Data to examine.
(** ** Addition of the jobs that are not there *)
Definition missing (L : list ArchiveJobPointer) (jobs : list JobToAdd) : list JobToAdd :=
  filter (λ j, archiveRequestAddress j ∉ job_addresses L) jobs.

Definition add_summary (jobs : list JobToAdd) : AdditionSummary :=
  mkAddition (u64 (Z.of_nat (length jobs))) (u64 (Zsum (jta_fileSize <$> jobs))).

Lemma addition_fold jobs f y :
  foldl (λ a j, mkAddition (as_files a +u64 1) (as_bytes a +u64 jta_fileSize j))
    (mkAddition (u64 f) (u64 y)) jobs =
  mkAddition (u64 (f + Z.of_nat (length jobs))) (u64 (y + Zsum (jta_fileSize <$> jobs))).
Proof.
  revert f y. induction jobs as [|j jobs IH]; intros f y; csimpl.
  - unfold Zsum. simpl. by rewrite !Z.add_0_r.
  - rewrite !u64_add_l, IH.
    change (Zsum (?x :: ?l)) with (x + Zsum l). f_equal; f_equal; lia.
Qed.

Lemma if_necessary_ok jobs s L :
  represents s L →
  addJobsIfNecessaryAndCommit dummy jobs s =
    (addJobsAndCommit dummy (missing L jobs) ≫= λ _, mret (add_summary (missing L jobs))) s.
Proof.
  intros (ps & Hok & <-). unfold addJobsIfNecessaryAndCommit. pose proof Hok as [Hs _ Hst _ _ _ _].
  mstep (check_writable_ok s Hs). unfold payload, gets, mbind at 1, M_bind at 1.
  mstep (dump_shards_ok (addresses s) ps [] s (proj1 Hs) Hst).
  assert (Ef : filter (λ j, Forall (λ d, jd_address d ≠ archiveRequestAddress j)
      ([] ++ (job_dump <$> shards_jobs ps))) jobs = missing (shards_jobs ps) jobs).
  { apply list_filter_ext. intros j _. simpl. rewrite Forall_fmap, Forall_forall. unfold job_addresses.
    rewrite list_elem_of_fmap. simpl. naive_solver. }
  rewrite Ef. pose proof (addition_fold (missing (shards_jobs ps) jobs) 0 0) as Ea.
  change (u64 0) with 0 in Ea. rewrite !Z.add_0_l in Ea. by rewrite Ea.
Qed.

(** C8: [addJobsIfNecessaryAndCommit] queues exactly the jobs whose request is not
    queued yet, in order, and reports their number and bytes; in particular a
    second call with the same jobs adds nothing. *)
Theorem addJobsIfNecessary_idempotent jobs s L :
  represents s L → Forall job_ok jobs →
  0 <= m_nextId (aq_agent s) → m_nextId (aq_agent s) + Z.of_nat (length jobs) < 2 ^ 64 →
  Z.of_nat (length L + length jobs) < 2 ^ 64 →
  let L' := L ++ (job_pointer <$> missing L jobs) in
  (∃ s', addJobsIfNecessaryAndCommit dummy jobs s = (Ok (add_summary (missing L jobs)), s') ∧
     represents s' L') ∧
  ∀ s', represents s' L' →
    addJobsIfNecessaryAndCommit dummy jobs s' = (Ok (mkAddition 0 0), s').
Proof.
  intros Hrep Hj Hi0 Hi Hlt L'. split.
  - assert (Hlen : (length (missing L jobs) <= length jobs)%nat) by apply length_filter.
    destruct (addJobs_ok dummy (missing L jobs) s L Hrep) as (s' & E & Hr'); [|done|lia|lia|].
    { apply Forall_forall. intros j [_ Hin]%list_elem_of_filter. rewrite Forall_forall in Hj. auto. }
    exists s'. split; [|done]. rewrite (if_necessary_ok jobs s L Hrep). by mstep E.
  - intros s' Hr'. rewrite (if_necessary_ok jobs s' L' Hr').
    assert (missing L' jobs = []) as ->; [|].
    { apply list_filter_none, Forall_forall. intros j Hj1 Hn. apply Hn.
      unfold L'. rewrite job_addresses_app, elem_of_app.
      destruct (decide (archiveRequestAddress j ∈ job_addresses L)) as [|Hm]; [by left|]. right.
      unfold job_addresses. rewrite <- list_fmap_compose. apply list_elem_of_fmap.
      exists j. split; [done|]. by apply list_elem_of_filter. }
    unfold addJobsAndCommit. destruct Hr' as (ps & Hok & _).
    rewrite (bind_ok _ _ _ _ _ (bind_ok _ _ _ _ _ (check_writable_ok s' (ok_state _ _ Hok)))). done.
Qed.

(** ** Summary *)

(** The mount criteria of the jobs are [uint64_t] values. *)
Definition criteria_ok (jobs : list ArchiveJobPointer) : Prop :=
  Forall (λ j, in_u64 (ajp_priority j) ∧ in_u64 (ajp_minarchiverequestage j)) jobs.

Task objective.
Take the first line of the material above as the start and the line that contains "Lemma addition_fold jobs" as the end. Output only that span, every line exactly as it stands.

Reply.
(** ** Addition of the jobs that are not there *)
Definition missing (L : list ArchiveJobPointer) (jobs : list JobToAdd) : list JobToAdd :=
  filter (λ j, archiveRequestAddress j ∉ job_addresses L) jobs.

Definition add_summary (jobs : list JobToAdd) : AdditionSummary :=
  mkAddition (u64 (Z.of_nat (length jobs))) (u64 (Zsum (jta_fileSize <$> jobs))).

Lemma addition_fold jobs f y :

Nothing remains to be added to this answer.